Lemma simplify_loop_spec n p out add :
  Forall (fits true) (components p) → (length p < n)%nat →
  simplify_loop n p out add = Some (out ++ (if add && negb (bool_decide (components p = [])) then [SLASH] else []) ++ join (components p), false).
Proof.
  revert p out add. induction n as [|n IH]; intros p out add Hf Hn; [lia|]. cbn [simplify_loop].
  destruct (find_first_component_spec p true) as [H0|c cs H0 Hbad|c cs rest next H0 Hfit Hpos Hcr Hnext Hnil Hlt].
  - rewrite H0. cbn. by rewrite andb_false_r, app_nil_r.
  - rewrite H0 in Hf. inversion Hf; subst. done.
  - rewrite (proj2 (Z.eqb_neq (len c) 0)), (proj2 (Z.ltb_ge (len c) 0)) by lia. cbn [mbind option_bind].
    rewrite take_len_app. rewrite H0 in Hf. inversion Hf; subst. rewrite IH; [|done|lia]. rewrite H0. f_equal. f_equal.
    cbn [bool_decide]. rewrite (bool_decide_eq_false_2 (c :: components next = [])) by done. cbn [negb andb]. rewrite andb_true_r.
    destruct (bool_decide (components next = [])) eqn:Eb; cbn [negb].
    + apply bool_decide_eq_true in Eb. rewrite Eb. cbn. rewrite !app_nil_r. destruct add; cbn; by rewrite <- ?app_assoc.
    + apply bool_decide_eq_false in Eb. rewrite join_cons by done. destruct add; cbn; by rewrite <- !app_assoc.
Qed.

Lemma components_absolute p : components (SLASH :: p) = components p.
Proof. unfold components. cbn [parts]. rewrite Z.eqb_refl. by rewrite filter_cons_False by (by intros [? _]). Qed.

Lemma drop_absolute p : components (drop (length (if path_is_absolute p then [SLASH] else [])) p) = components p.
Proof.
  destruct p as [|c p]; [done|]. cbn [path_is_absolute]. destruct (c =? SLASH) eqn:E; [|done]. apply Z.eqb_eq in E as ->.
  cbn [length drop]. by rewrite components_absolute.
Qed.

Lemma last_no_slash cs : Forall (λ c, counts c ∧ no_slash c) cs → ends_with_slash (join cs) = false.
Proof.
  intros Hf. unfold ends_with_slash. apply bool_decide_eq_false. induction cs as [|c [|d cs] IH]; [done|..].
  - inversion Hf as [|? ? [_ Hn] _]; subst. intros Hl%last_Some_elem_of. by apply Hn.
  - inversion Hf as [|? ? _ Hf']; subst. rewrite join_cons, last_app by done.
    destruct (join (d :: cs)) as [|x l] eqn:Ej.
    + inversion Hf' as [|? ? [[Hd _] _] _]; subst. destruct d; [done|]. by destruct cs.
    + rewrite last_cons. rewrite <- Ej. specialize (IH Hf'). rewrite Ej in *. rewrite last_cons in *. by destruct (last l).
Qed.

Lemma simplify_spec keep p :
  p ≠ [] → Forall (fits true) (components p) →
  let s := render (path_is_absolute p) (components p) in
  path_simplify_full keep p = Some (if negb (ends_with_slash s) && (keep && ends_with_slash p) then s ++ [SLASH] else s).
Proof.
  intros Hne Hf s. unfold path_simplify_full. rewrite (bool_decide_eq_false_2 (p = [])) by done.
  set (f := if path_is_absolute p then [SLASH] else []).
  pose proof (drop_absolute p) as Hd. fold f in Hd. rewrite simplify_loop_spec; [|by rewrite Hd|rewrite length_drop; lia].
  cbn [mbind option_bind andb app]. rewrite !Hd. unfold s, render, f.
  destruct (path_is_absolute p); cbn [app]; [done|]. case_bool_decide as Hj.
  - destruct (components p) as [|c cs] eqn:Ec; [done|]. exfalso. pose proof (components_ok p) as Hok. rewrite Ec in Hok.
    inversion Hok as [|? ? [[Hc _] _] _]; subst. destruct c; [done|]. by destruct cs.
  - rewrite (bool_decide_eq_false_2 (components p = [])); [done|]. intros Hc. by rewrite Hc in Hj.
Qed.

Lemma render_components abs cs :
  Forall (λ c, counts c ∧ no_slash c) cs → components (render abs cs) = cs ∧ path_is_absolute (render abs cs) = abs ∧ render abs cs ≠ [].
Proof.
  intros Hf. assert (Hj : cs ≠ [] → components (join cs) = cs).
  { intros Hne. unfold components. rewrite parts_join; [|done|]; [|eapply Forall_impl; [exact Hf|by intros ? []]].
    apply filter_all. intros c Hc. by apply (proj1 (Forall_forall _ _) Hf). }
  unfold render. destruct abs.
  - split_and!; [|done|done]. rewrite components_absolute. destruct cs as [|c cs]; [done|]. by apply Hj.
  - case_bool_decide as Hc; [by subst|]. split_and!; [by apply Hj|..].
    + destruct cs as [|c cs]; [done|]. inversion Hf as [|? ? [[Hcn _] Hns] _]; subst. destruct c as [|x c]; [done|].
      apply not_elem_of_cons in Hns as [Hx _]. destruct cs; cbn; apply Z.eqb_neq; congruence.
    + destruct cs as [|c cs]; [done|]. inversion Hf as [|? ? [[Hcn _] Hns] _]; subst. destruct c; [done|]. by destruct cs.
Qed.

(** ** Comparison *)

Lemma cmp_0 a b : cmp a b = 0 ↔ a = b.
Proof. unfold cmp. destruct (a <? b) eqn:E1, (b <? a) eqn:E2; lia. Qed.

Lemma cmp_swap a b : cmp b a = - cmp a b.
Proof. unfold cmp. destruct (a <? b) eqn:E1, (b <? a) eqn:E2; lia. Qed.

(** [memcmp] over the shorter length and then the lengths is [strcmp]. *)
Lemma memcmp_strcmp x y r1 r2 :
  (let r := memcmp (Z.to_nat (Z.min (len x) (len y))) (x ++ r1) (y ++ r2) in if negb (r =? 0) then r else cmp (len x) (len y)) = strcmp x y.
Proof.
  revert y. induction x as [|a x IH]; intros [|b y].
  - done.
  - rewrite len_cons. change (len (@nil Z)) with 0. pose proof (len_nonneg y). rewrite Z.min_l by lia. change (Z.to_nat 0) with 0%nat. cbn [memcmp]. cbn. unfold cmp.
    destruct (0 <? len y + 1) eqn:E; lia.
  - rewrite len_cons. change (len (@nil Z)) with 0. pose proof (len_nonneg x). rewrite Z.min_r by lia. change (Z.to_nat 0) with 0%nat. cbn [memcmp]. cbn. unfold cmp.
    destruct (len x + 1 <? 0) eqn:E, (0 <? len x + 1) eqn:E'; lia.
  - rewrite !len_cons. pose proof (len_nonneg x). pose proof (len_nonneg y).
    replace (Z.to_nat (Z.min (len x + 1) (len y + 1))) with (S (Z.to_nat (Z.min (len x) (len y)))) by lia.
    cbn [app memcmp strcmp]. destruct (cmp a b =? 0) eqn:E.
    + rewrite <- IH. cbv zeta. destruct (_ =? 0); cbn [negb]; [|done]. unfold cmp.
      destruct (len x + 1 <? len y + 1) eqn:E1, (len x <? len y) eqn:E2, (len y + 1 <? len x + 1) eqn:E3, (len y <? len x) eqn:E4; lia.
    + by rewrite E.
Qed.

⁂

Start with the line above that contains "Lemma drop_absolute p" and end with the line that contains "d; [done|]. by destruct cs.". Write out those lines exactly, and only those.

Lemma drop_absolute p : components (drop (length (if path_is_absolute p then [SLASH] else [])) p) = components p.
Proof.
  destruct p as [|c p]; [done|]. cbn [path_is_absolute]. destruct (c =? SLASH) eqn:E; [|done]. apply Z.eqb_eq in E as ->.
  cbn [length drop]. by rewrite components_absolute.
Qed.

Lemma last_no_slash cs : Forall (λ c, counts c ∧ no_slash c) cs → ends_with_slash (join cs) = false.
Proof.
  intros Hf. unfold ends_with_slash. apply bool_decide_eq_false. induction cs as [|c [|d cs] IH]; [done|..].
  - inversion Hf as [|? ? [_ Hn] _]; subst. intros Hl%last_Some_elem_of. by apply Hn.
  - inversion Hf as [|? ? _ Hf']; subst. rewrite join_cons, last_app by done.
    destruct (join (d :: cs)) as [|x l] eqn:Ej.
    + inversion Hf' as [|? ? [[Hd _] _] _]; subst. destruct d; [done|]. by destruct cs.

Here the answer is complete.